Wie er hinzufügt, wird die DNP nun wahrscheinlich eine Erzählung auf der Grundlage eines „bestimmten Wortes“ aufbauen, und die Rücktritte von Zogović und Vukićević dienen als Beweis dafür, dass ihre Sitze nicht wichtiger sind als die Ideologie.
Knežević: Ich erwarte den Rücktritt von Mujović
Milan Knežević forderte gestern den Bürgermeister von Podgorica, Saša Mujović (Bewegung Europa jetzt), auf, sich zu Wort zu melden, „die Fakten darzulegen, den Bürgern zu danken und Neuwahlen auf lokaler Ebene zu organisieren…“.

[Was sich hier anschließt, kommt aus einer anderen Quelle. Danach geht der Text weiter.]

(** A release takes the queued placeholder back first; [false] is a lost race. *)
Definition drop_queued (job_id : string) (stored : Versioned value) : Cron bool :=
  match ver_doc stored with
  | Object m =>
      let! r := catch (commit_job w job_id (Some stored) (Some (Object (obj_remove QUEUED m)))
                         (queued_run_cleanup (ver_doc stored))) in
      match r with
      | Ok _ => cret true
      | Err e => if conflict e then cret false else cfail e
      end
  | _ => cfail (CMessage "cron store: invalid job")
  end.

Definition change_attempt (key : string) (claim : ClaimedOccurrence) (now : Z)
    (expires_at : option Z) : Cron (option bool) :=
  let job_id := cj_id (co_job claim) in
  let! found := get_doc w JOBS job_id in
  match found with
  | None => cret (Some false)
  | Some stored =>
      let! owned := owns stored claim now in
      if negb owned then cret (Some false)
      else
        let! clear :=
          if bool_decide (expires_at = None) && bool_decide (is_Some (queued_run (ver_doc stored)))
          then drop_queued job_id stored else cret true in
        if clear then let! changed := change_lease key claim now expires_at in cret (Some changed)
        else cret None
  end.

Definition change_claim (claim : ClaimedOccurrence) (now : Z) (expires_at : option Z) : Cron bool :=
  let! _ := require_transactions in
  let! _ := ensure w in
  let! key := clift (lease_key (cj_id (co_job claim))
                       (timestamp_millis (cl_occurrence (co_lease claim)))) in
  retry_loop CAS_ATTEMPTS (change_attempt key claim now expires_at)
    (CMessage "cron store: occurrence kept changing during lease change").

Definition renew_claim (claim : ClaimedOccurrence) (now duration : Z) : Cron bool :=
  let! expires_at := clift (expiry now duration) in change_claim claim now (Some expires_at).
Definition release_claim (claim : ClaimedOccurrence) (now : Z) : Cron bool :=
  change_claim claim now None.

(** ** Completion *)

(** Ending the lease of a completed claim and pruning its history: neither can
    fail the completion. *)
Definition end_lease (claim : ClaimedOccurrence) (c : RunCompletion) (advance : bool)
    (next_ms : option Z) : Cron unit :=
  let lease := co_lease claim in
  let occurrence_ms := timestamp_millis (cl_occurrence lease) in
  match lease_key (cj_id (co_job claim)) occurrence_ms with
  | Err _ => cret tt
  | Ok key =>
      let moved_past := match next_ms with
                        | Some next => bool_decide (occurrence_ms < next)%Z
                        | None => false
                        end in
      let! _ := catch (if advance && moved_past then lease_compact key (cl_token lease) (cl_epoch lease)
                       else lease_release (rn_finished_at c) key (cl_token lease) (cl_epoch lease)) in
      cret tt
  end.

Definition complete_attempt (claim : ClaimedOccurrence) (c : RunCompletion) (advance : bool)
    : Cron (option bool) :=
  let lease := co_lease claim in
  let! found := get_doc w JOBS (cj_id (co_job claim)) in
  match found with
  | None => cret (Some false)
  | Some stored =>
      let! owned := owns stored claim (rn_finished_at c) in
      if negb owned then cret (Some false)
      else
        let! job := clift (doc_to_job stored) in
        let! next :=
          if advance then
            let! next_run := clift (sched (next_run_for_schedule (cj_schedule job) (rn_finished_at c))) in
            cret (Some (next_run, is_one_shot (cj_schedule job)))
          else cret None in
        let! doc := clift (completed_doc lease c next (ver_doc stored)) in
        let! seq := next_run_number w MAX_ID_LEN validate_id digest_base32 in
        let extra := WPut RUNS (cron_run_id seq) (completed_run seq (cj_id job) lease c) PreAbsent
                     :: queued_run_cleanup (ver_doc stored) in
        let next_ms := match job_occurrence_ms doc with Ok ms => Some ms | Err _ => None end in
        retry_on_conflict
          (commit_job w (cj_id job) (Some stored) (Some doc) extra)
          (λ _, let! _ := end_lease claim c advance next_ms in
                let! _ := catch (prune_runs w max_run_history (cj_id job) (ver_doc stored)) in
                cret (Some true))
  end.

Definition complete_claim_mode (claim : ClaimedOccurrence) (c : RunCompletion) (advance : bool)
    : Cron bool :=
  let! _ := require_transactions in
  let! _ := ensure w in
  if decide (rn_finished_at c < cl_started_at (co_lease claim))%Z
  then cfail (CMessage "cron store: completion precedes acquisition")
  else retry_loop CAS_ATTEMPTS (complete_attempt claim c advance)
         (CMessage "cron store: occurrence kept changing during completion").

Definition complete_claim (claim : ClaimedOccurrence) (finished_at : Z) (success : bool)
    (output : string) (delivery_status : option DeliveryStatus) : Cron bool :=
  complete_claim_mode claim (mkRunCompletion finished_at success output delivery_status None) true.
Definition complete_claim_with_run (claim : ClaimedOccurrence) (c : RunCompletion) : Cron bool :=
  complete_claim_mode claim c true.
Definition complete_manual_claim (claim : ClaimedOccurrence) (finished_at : Z) (success : bool)
    (output : string) (delivery_status : option DeliveryStatus) : Cron bool :=
  complete_claim_mode claim (mkRunCompletion finished_at success output delivery_status None) false.
Definition complete_manual_claim_with_run (claim : ClaimedOccurrence) (c : RunCompletion) : Cron bool :=
  complete_claim_mode claim c false.

(** ** Removal of a completed job *)

Definition remove_completed_claim (claim : ClaimedOccurrence) : Cron bool :=
  let lease := co_lease claim in
  let! _ := require_transactions in
  let! _ := ensure w in
  retry_loop CAS_ATTEMPTS
    (let! found := get_doc w JOBS (cj_id (co_job claim)) in
     match found with
     | None => cret (Some false)
     | Some stored =>
         let! completed := clift (receipt (ver_doc stored)) in
         if bool_decide (completed = Some (receipt_of lease)) &&
            bool_decide (incarnation (ver_doc stored) = Some (cl_incarnation lease)) then
           let! removed := remove_unchanged w MAX_ID_LEN validate_id digest_base32 stored in
           cret (if removed then Some true else None)
         else cret (Some false)
     end)
    (CMessage "cron store: completed occurrence kept changing during removal").

(** ** Reconciling an ambiguous manual claim *)

Definition queued_start (doc : value) (now : Z) : Cron Z :=
  match queued_run doc with
  | None => cret now
  | Some seq =>
      let! run := get_doc w RUNS (cron_run_id seq) in
      cret (match run >>? (λ d, get "started_ms" (ver_doc d)) >>? as_i64 with
            | Some ms => match from_ms ms with Ok t => t | Err _ => now end
            | None => now
            end)
  end.

(** A same-document write fences the captured snapshot; the lease seen before it
    is released by its exact token and epoch. *)
Definition reconcile_fence (key : string) (expected : CronJob) (now : Z) (stored : Versioned value)
    (job : CronJob) (held : option Lease) : Cron (option (option ClaimedOccurrence)) :=
  if negb (same_definition job expected) then cret (Some None)
  else
    match next_generation (cj_claim_generation job) with
    | None => cfail (CMessage "cron store: claim generation exhausted")
    | Some generation =>
        let! doc := clift (index_set "claim_generation" (Number (PosInt generation)) (ver_doc stored)) in
        retry_on_conflict (commit_job w (cj_id job) (Some stored) (Some doc) [])
          (λ _,
             let! _ := match held with
                       | Some l => lease_release now key (ls_holder l) (ls_epoch l)
                       | None => cret true
                       end in
             cret (Some None))
    end.

Definition reconcile_attempt (key : string) (expected : CronJob) (owner : string) (now : Z)
    : Cron (option (option ClaimedOccurrence)) :=
  let! found := get_doc w JOBS (cj_id expected) in
  match found with
  | None => cret (Some None)
  | Some stored =>
      let doc := ver_doc stored in
      let! job := clift (doc_to_job stored) in
      let! held := lease_current now key in
      let committed := match held with
                       | Some l => bool_decide (claim_epoch doc = Some (ls_epoch l))
                       | None => false
                       end in
      match held, incarnation doc with
      | Some l, Some inc =>
          if committed && bool_decide (cj_next_run job = cj_next_run expected) then
            if decide (text doc CLAIM_OWNER = Some owner) then
              let! started_at := queued_start doc now in
              let! expires_at := clift (from_ms (ls_expires_ms l)) in
              cret (Some (Some (mkClaimed job (mkClaimLease owner (ls_holder l) (ls_epoch l) inc
                                                 (cj_next_run expected) started_at expires_at))))
            else cret (Some None)
          else if committed then cret (Some None)
          else reconcile_fence key expected now stored job held
      | _, _ =>
          if committed then cret (Some None) else reconcile_fence key expected now stored job held
      end
  end.

Definition reconcile_manual_claim_admission (expected : CronJob) (owner : string) (now : Z)
    : Cron (option ClaimedOccurrence) :=
  let! _ := require_transactions in
  if decide (trim owner = "") then cfail (CMessage "cron store: lease owner must not be empty")
  else
    let! key := clift (lease_key (cj_id expected) (timestamp_millis (cj_next_run expected))) in
    retry_loop CAS_ATTEMPTS (reconcile_attempt key expected owner now)
      (CMessage "cron store: manual admission reconciliation kept changing").

(** ** Slots without a lease *)

Definition slot_claimed (job : CronJob) (next : Z) (stored : Versioned value)
    : CronResult (option value) :=
  let? now := doc_to_job stored in
  if negb (cj_enabled now) || negb (same_definition now job) then Ok None
  else
    match next_generation (cj_claim_generation job) with
    | None => Err (CMessage "claim generation exhausted")
    | Some generation =>
        let doc := obj_insert "claim_generation" (Number (PosInt generation))
                     (body_object (ver_doc stored)) in
        Ok (Some (Object (reschedule doc next (is_one_shot (cj_schedule job)))))
    end.

Definition claim_slot (job : CronJob) (next : Z) : Cron bool :=
  let! _ := ensure w in
  let! stored := compare_job w (cj_id job) (slot_claimed job next) in
  cret (bool_decide (is_Some stored)).

(** The job is still the one whose slot was claimed. *)
Definition same_slot (now job : CronJob) : bool :=
  bool_decide (cj_created_at now = cj_created_at job) &&
  bool_decide (Some (cj_claim_generation now) = next_generation (cj_claim_generation job)).

Definition slot_completed (job : CronJob) (completion : Completion) (stored : Versioned value)
    : CronResult (option value) :=
  let? now := doc_to_job stored in
  if negb (same_slot now job) then Ok None
  else
    let same := bool_decide (cj_schedule now = cj_schedule job) in
    let next := set_last_run (body_object (ver_doc stored)) (cp_finished_at completion)
                  (cp_success completion) (truncate_cron_output (cp_output completion)) in
    let next := match cp_next_run completion with
                | Some time => if same && bool_decide (cj_next_run now ≤ time)%Z
                               then reschedule next time false else next
                | None => next
                end in
    Ok (Some (Object (if same && cp_disable completion && negb (is_one_shot (cj_schedule job))
                      then obj_insert "enabled" (Bool false) next else next))).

Auf einer Pressekonferenz erklärte er, er erwarte von Mujović als einer „hochmoralischen Persönlichkeit“ den Rücktritt, da er keine Mehrheit habe, „es sei denn, er wolle eine solche mit der Demokratischen Partei der Sozialisten (DPS) bilden“.
Um die Regierung zu stürzen, müsste entweder das Mandat des lokalen Parlaments verkürzt oder Mujović entlassen werden.
Knežević trat gestern von seinem Amt als stellvertretender Vorsitzender des parlamentarischen Untersuchungsausschusses zurück, der sich mit Fällen politisch motivierter Morde und Angriffe auf Journalisten und Intellektuelle befasst, da er, wie er erklärte, im Namen der parlamentarischen Mehrheit, der er nicht mehr angehört, in diese Position berufen worden sei.
Sein Parteikollege, der Abgeordnete Vladislav Bojović, trat als Vorsitzender des parlamentarischen Ausschusses für das politische System, die Justiz und die Verwaltung zurück.